The Pitfalls of Multi-Touch Attribution

Dodge these common mistakes to profit from this powerful solution

Multi-touch attribution solutions have much to promise. They help answer an age-old question for marketers—how are my marketing channels truly performing? Grounded in data, multi-touch attribution removes the guesswork from identifying winning and losing channels. These programs assign credit where credit is due so marketers can optimize their media mix and make better investment decisions.

Jeff Dahlby

When done properly, attribution programs can live up to the hype and deliver outstanding business value and insights. But for every success, there are also failures. Here are a few of the most common pitfalls to adopting an attribution solution.

1. Lack of buy-in at all levels of the organization

One of the primary reasons attribution implementations fail is not due to the data or technology. It’s due to a lack of commitment to a new way of thinking and operating your business. Let’s face it—marketing attribution data can be scary. Why? An attributed view of performance is always going to look worse than a traditional program-centric view. What does that mean for the channel manager in defining success? Or for hitting performance targets? Year-over-year measurement? You get the idea. It also changes the way programs need to be optimized. How do you tell an affiliate that you just learned they’re not ROI-positive and you need to cut their commission rate? These things are hard but necessary to leverage the data and optimize your business.

2. Failure to understand the requirements to implement and maintain the solution

Attribution implementations run the gamut from relatively easy to set up to being very complicated and cumbersome. We’ve seen setup times extend out past six months or more, which can be painful if you’re paying for a system that’s not providing any value. Maintaining custom parameters across all of your marketing links can also be challenging. Without a good plan in place, you may be surprised at the ongoing investment of time and quality assurance that’s required. Evaluate the complexity of any solution against the robustness of data output to determine the sweet spot for your business.

3. Adoption of overly simplistic modeling methods

There’s no shortage of marketing platforms that claim to offer an attribution solution. Most are relatively lightweight, don’t fully capture your data, and offer the simplest of modeling options. Last-click is the default method and a good place to start. It’s at least better than overstating your marketing performance via disparate program-centric views. Other solutions extend model options to a business-rule-based first-click or weighted distribution. Adding more sophistication, impressions are factored to capture influence of display marketing. The most robust offerings calculate true unbiased attribution rates—inclusive of every channel, display impression, and device type—by applying statistical methods to the raw data.

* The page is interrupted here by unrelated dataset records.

Definition tetrisui_confirm (title question : cstr) : prog bool :=
  let! win := act_ (Frame title) in
  if negb win then ret false else ITree.iter (confirm_body question) true.

(** ** Reports *)

Definition tetrisui_message (title : cstr) (lines : list cstr) : prog unit :=
  let! win := act_ (Frame title) in
  if negb win then ret tt else act_ (Draw (plainly lines)) ;! act_ Getch ;! ret tt.

Definition list_body (lines : list cstr) (visible : nat) (top : nat) : prog (nat + unit) :=
  act_ (Draw (plainly (take visible (drop top lines)))) ;!
  let! ch := act_ Getch in
  let top := match ch with
             | KEY_DOWN => if (top + visible <? length lines)%nat then S top else top
             | KEY_UP => (top - 1)%nat
             | _ => top
             end in
  ret (if is_byte "q" ch || is_escape ch || is_byte LF ch then inr tt else inl top).

Definition tetrisui_list_view (title : cstr) (lines : list cstr) : prog unit :=
  let! rows := act_ Rows in
  let height := (if 6 <? rows - 6 then rows - 6 else 6)%Z in
  let! win := act_ (Frame title) in
  if negb win then ret tt else ITree.iter (list_body lines (Z.to_nat (height - 3))) O.

(** The scripted progress of the demo programs: every step is fine. *)
Fixpoint progress_all (steps : list cstr) : prog unit :=
  match steps with
  | [] => ret tt
  | s :: more => act_ (Draw (plainly [s ++ $" ..."])) ;! act_ (Draw (plainly [s ++ $" ... OK"])) ;! progress_all more
  end.
Definition tetrisui_progress (title : cstr) (steps : list cstr) : prog unit :=
  let! win := act_ (Frame title) in
  if negb win then ret tt else progress_all steps.

(** The progress panel: [None] when there is no window. *)
Definition progress_begin (title : cstr) (steps : list cstr) : prog (option (list cstr)) :=
  match steps with
  | [] => ret None
  | _ => let! win := act_ (Frame title) in
         if negb win then ret None else act_ (Draw (plainly (map (fun s => s ++ $" ...") steps))) ;! ret (Some steps)
  end.
Definition progress_step (panel : option (list cstr)) (index : nat) (ok : bool) : prog unit :=
  match panel with
  | None => ret tt
  | Some steps => match steps !! index with
                  | None => ret tt
                  | Some s => act_ (Draw (plainly [s ++ $" ... " ++ (if ok then $"OK" else $"FAILED")]))
                  end
  end.

(** [strncpy] into the status bar's arrays. *)
Definition tetrisui_set_status (app actor state : cstr) : prog unit := act_ (Status (trunc 32 app) (trunc 64 actor) (trunc 32 state)).


(** ** What the user saw

    An observer remembers the last thing drawn, and what was on the screen
    when the user last pressed Enter. *)
Record view := mkView { vw_last : shown; vw_accepted : shown }.

Definition look (v : view) (a : act) : view :=
  match a with
  | Act e x =>
    match e in ev T return T -> view with
    | Draw text => fun _ => mkView text (vw_accepted v)
    | Getch => fun k => if is_enter k then mkView (vw_last v) (vw_last v) else v
    | _ => fun _ => v
    end x
  end.

Definition screen_act (a : act) : bool := match a with Act e _ => on_screen e end.

(** ** A user at the keyboard

    Keys to come, and a daemon that answers each request. *)
Record user := mkUser { us_keys : list key; us_daemon : Codec.bcl_request_t -> bb_result_t * Codec.bcl_response_t }.
Definition at_keys (T : Type) (e : ev T) (u : user) : option (T * user) :=
  match e in ev T return option (T * user) with
  | Frame _ => Some (true, u)
  | Rows => Some (24%Z, u)
  | Draw _ => Some (tt, u)
  | Getch => match us_keys u with [] => None | k :: ks => Some (k, mkUser ks (us_daemon u)) end
  | Status _ _ _ => Some (tt, u)
  | CtlPath _ => Some (tt, u)
  | Reach _ => Some (true, u)
  | Send req => Some (us_daemon u req, u)
  | Connect _ _ _ => Some ((BB_OK, Transport.BCL_CONN_OK), u)
  | Auth _ _ _ => Some ((0, 200)%Z, u)
  | Connected => Some (true, u)
  | Disconnect => Some (tt, u)
  | Draws => Some ((0, 0)%Z, u)
  end.
Definition typing (s : cstr) : list key := map Byte s ++ [Byte LF].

4. Inability to define and measure success criteria

The value of an attribution solution can be difficult to measure and can often stump executives tasked with defending budgets. Here are a few ways to derive value: First, you have a completely new set of reporting that tells a different story than your web analytics or your program-level data. Shifting the basis of your measurement and reporting alone can be a powerful change. Second, you have the ability to act on that data to answer questions and make better investment decisions. What’s the incremental value of spending media dollars on your brand keywords? How are display ads tangibly influencing consumers to purchase? What are the benefits of affiliates who use coupons to drive traffic? Third, you can leverage the data to perform sophisticated media mix modeling, informing optimal marketing spend, and distribution. Want to be cutting edge? Inject granular attribution data into your marketing optimization platforms, providing an entirely new data set to optimize against. All of these benefits then need to be weighed against the direct and indirect costs of the solution.

Careful consideration of these factors in the early stages of multi-touch attribution program development will give you a much higher likelihood of success.